Il clero da … sclero!!!

La Birmania è devastata dall’uragano, la Cina ha subito un’ecatombe col terremoto nella zona sud e i giornali di oggi si concentrano sui capricci di un politico vero e proprio vestito da Papa: il Prof. Ratzinger. Dopo la campagna politica di Ferrara con la lista “Aborto, no grazie”, anche il caro teologo tedesco ha voluto esprimere la sua opinione sulla tanto agoniata legge 194 che regola l’aborto. Parole che non ci si aspetterebbe dall’emissario di Cristo…”questa legge crea una mentalità di progressivo svilimento del valore della vita e un minor rispetto per la stessa persona umana”…domanda spontanea: ma la Curia Vaticana, ha avuto modo di leggerla la 194? Secondo me no!!! Nell’articolo uno, che ora citerò, è il perfetto riassunto degli obiettivi che tale legge vuole raggiungere.

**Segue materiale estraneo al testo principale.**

(** [::connect]: to an address, or with AF_UNSPEC to none.  On failure nothing
    changes. *)
Definition connect (ok : bool) (fd : Z) (to : option sockaddr_in) (os : OS) : OS :=
  if ok then alter (λ s, mkSock s.(reuse_addr) s.(reuse_port) s.(local) to) fd os else os.

(** getLocalAddr: zeros when getsockname fails. *)
Definition any_addr : sockaddr_in := mkSockaddrIn [0; 0] [0; 0; 0; 0].
Definition getLocalAddr (ok : bool) (fd : Z) (os : OS) : sockaddr_in :=
  match os !! fd with
  | Some s => if ok then default any_addr s.(local) else any_addr
  | None => any_addr
  end.

(** ** The server and its connections *)

(** The callbacks say whether the functions are set. *)
Record UdpServer := mkUdpServer {
  server_loop_ : Z;
  server_fd : Z;
  thread_num : Z;
  server_callback_ : bool;
  thread_init_callback_ : bool;
  pool_started : bool;
  server_reading : bool;
}.

(** The constructor, given the descriptor of [::socket] and the result of bind. *)
Definition newUdpServer (fd : Z) (bound : bool) (loop : option Z) (listen_addr : sockaddr_in) (num_threads : Z)
    (os : OS) : res (UdpServer * OS) :=
  match loop with
  | None => Aborted "'loop' Must be non NULL"
  | Some loop =>
      let os := open_socket fd os in
      let os := setReuseAddr fd true os in
      let os := setReusePort fd true os in
      os ← bindAddress bound fd listen_addr os;
      Ok (mkUdpServer loop fd num_threads false false false false, os)
  end.

Definition SetPacketCallback (s : UdpServer) : UdpServer :=
  mkUdpServer s.(server_loop_) s.(server_fd) s.(thread_num) true s.(thread_init_callback_) s.(pool_started)
    s.(server_reading).

Definition SetThreadInitCallback (s : UdpServer) : UdpServer :=
  mkUdpServer s.(server_loop_) s.(server_fd) s.(thread_num) s.(server_callback_) true s.(pool_started)
    s.(server_reading).

Definition Start (s : UdpServer) : UdpServer :=
  mkUdpServer s.(server_loop_) s.(server_fd) s.(thread_num) s.(server_callback_) s.(thread_init_callback_) true true.

(** [connected] is not looked at. *)
Definition newUdpConnection (bound connected : bool) (loop : Z) (name : string) (sockfd : Z)
    (local_addr peer_addr : sockaddr_in) (os : OS) : res (UdpConnection * OS) :=
  let os := setReuseAddr sockfd true os in
  let os := setReusePort sockfd true os in
  os ← bindAddress bound sockfd local_addr os;
  Ok (mkConnection loop name peer_addr None false, connect connected sockfd (Some peer_addr) os).

(** The address of getsockname with its family set to AF_UNSPEC. *)
Definition DissolveUdpSock (named connected : bool) (fd : Z) (os : OS) : Z * OS :=
  if negb named then (-1, os)
  else if negb connected then (-1, os)
  else (0, connect true fd None os).

Lemma newUdpServer_fails fd bound loop listen threads :
  fd < 0 ∨ bound = false → newUdpServer fd bound (Some loop) listen threads ∅ = Aborted "sockets::bindOrDie".
Proof.
  intros Hf. unfold newUdpServer, bindAddress, setReuseAddr, setReusePort, open_socket.
  destruct (Z.ltb_spec fd 0).
  - by rewrite !lookup_alter_eq, lookup_empty.
  - destruct Hf as [Hlt | ->]; [lia|]. by rewrite !alter_insert_eq, lookup_insert_eq.
Qed.

(** The results of the calls GetOrCreatConnection makes for a new address. *)
Record ConnCalls := mkConnCalls {
  cc_local : bool;
  cc_fd : Z;
  cc_bind : bool;
  cc_connect : bool;
  cc_dissolve_name : bool;
  cc_dissolve_connect : bool;
}.

Section net.
Context `{Dtls.OpenSSL} `{LibSrtp} `{Muduo}.

(** The descriptors of the connections in the order of [conns]. *)
Record NetState := mkNet {
  world : World;
  server : UdpServer;
  conn_fds : list Z;
  os : OS;
}.

Definition GetOrCreatConnection (o : ConnCalls) (remote_addr : sockaddr_in) (n : NetState) :
    res (NetState * connection_id) :=
  let w := n.(world) in
  let key := toIpPort remote_addr in
  match w.(connections_) !! key with
  | Some c => Ok (n, c)
  | None =>
      let '(io_loop, pool) := getNextLoop w.(pool) in
      let local_addr := getLocalAddr o.(cc_local) n.(server).(server_fd) n.(os) in
      let os := open_socket o.(cc_fd) n.(os) in
      '(connection, os) ←
        newUdpConnection o.(cc_bind) o.(cc_connect) io_loop key o.(cc_fd) local_addr remote_addr os;
      let c := length w.(conns) in
      let w := mkWorld w.(sessions) w.(rtc_sessions) (w.(conns) ++ [connection]) (<[key := c]> w.(connections_))
                 pool w.(seed) w.(random_chars) w.(StunSerializeBuffer) in
      let '(_, os) := DissolveUdpSock o.(cc_dissolve_name) o.(cc_dissolve_connect) n.(server).(server_fd) os in
      Ok (mkNet w n.(server) (n.(conn_fds) ++ [o.(cc_fd)]) os, c)
  end.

Lo Stato garantisce il diritto alla procreazione cosciente e responsabile, riconosce il valore sociale della maternità e tutela la vita umana dal suo inizio.
L’interruzione volontaria della gravidanza, di cui alla presente legge, non è mezzo per il controllo delle nascite.
Lo Stato, le regioni e gli enti locali, nell’ambito delle proprie funzioni e competenze, promuovono e sviluppano i servizi socio-sanitari, nonché altre iniziative necessarie per evitare che lo aborto sia usato ai fini della limitazione delle nascite.
Ebbene, o sono io che ho le allucinazioni, oppure c’è qualcuno che legge le cose senza capirne il vero senso. Vorrei citare, data l’occasione, di tutte le ragazze (ora signore) che in quegli hanno hanno lottato per avere questa legge per far smettere il fenomeno degli aborti clandestini e per dare la possibilità alle ragazze stesse di scegliere il destino del proprio feto.
L’uso eccessivo e inutile dell’aborto stesso è da condannare ma non la legge stessa, perchè la facoltà scegliere cosa sia più giusto per la propria vita, non deve essere negato a nessuno. Le donne politiche del nuovo esecutivo Berlusconi non hanno per nulla appoggiato l’idea al quanto sovversiva e fuori luogo del Prof. Ratzinger, al massimo servirebbe un piccolo “tagliando”, una piccola agiunta che possa garantire sostegni economici e non da parte dello Stato per le persone che decidono di interrompere la gravidanza o di portarla avanti.
Ma il problema non nasce dai toni dalle parole, ma bensì dalla libera facoltà di criticare uno sforzo comune conquistato dal popolo italiano con i denti e col sudore in anni difficili. Non è utile la censura, ma non è utile anche criticare l’operato altrui quando non si ha la minima voce in capitolo, soprattutto nel caso del Pontefice che con le sua parole può smobilitare le coscenze delle persone di fede, alterando ingiustamente il libero arbitrio.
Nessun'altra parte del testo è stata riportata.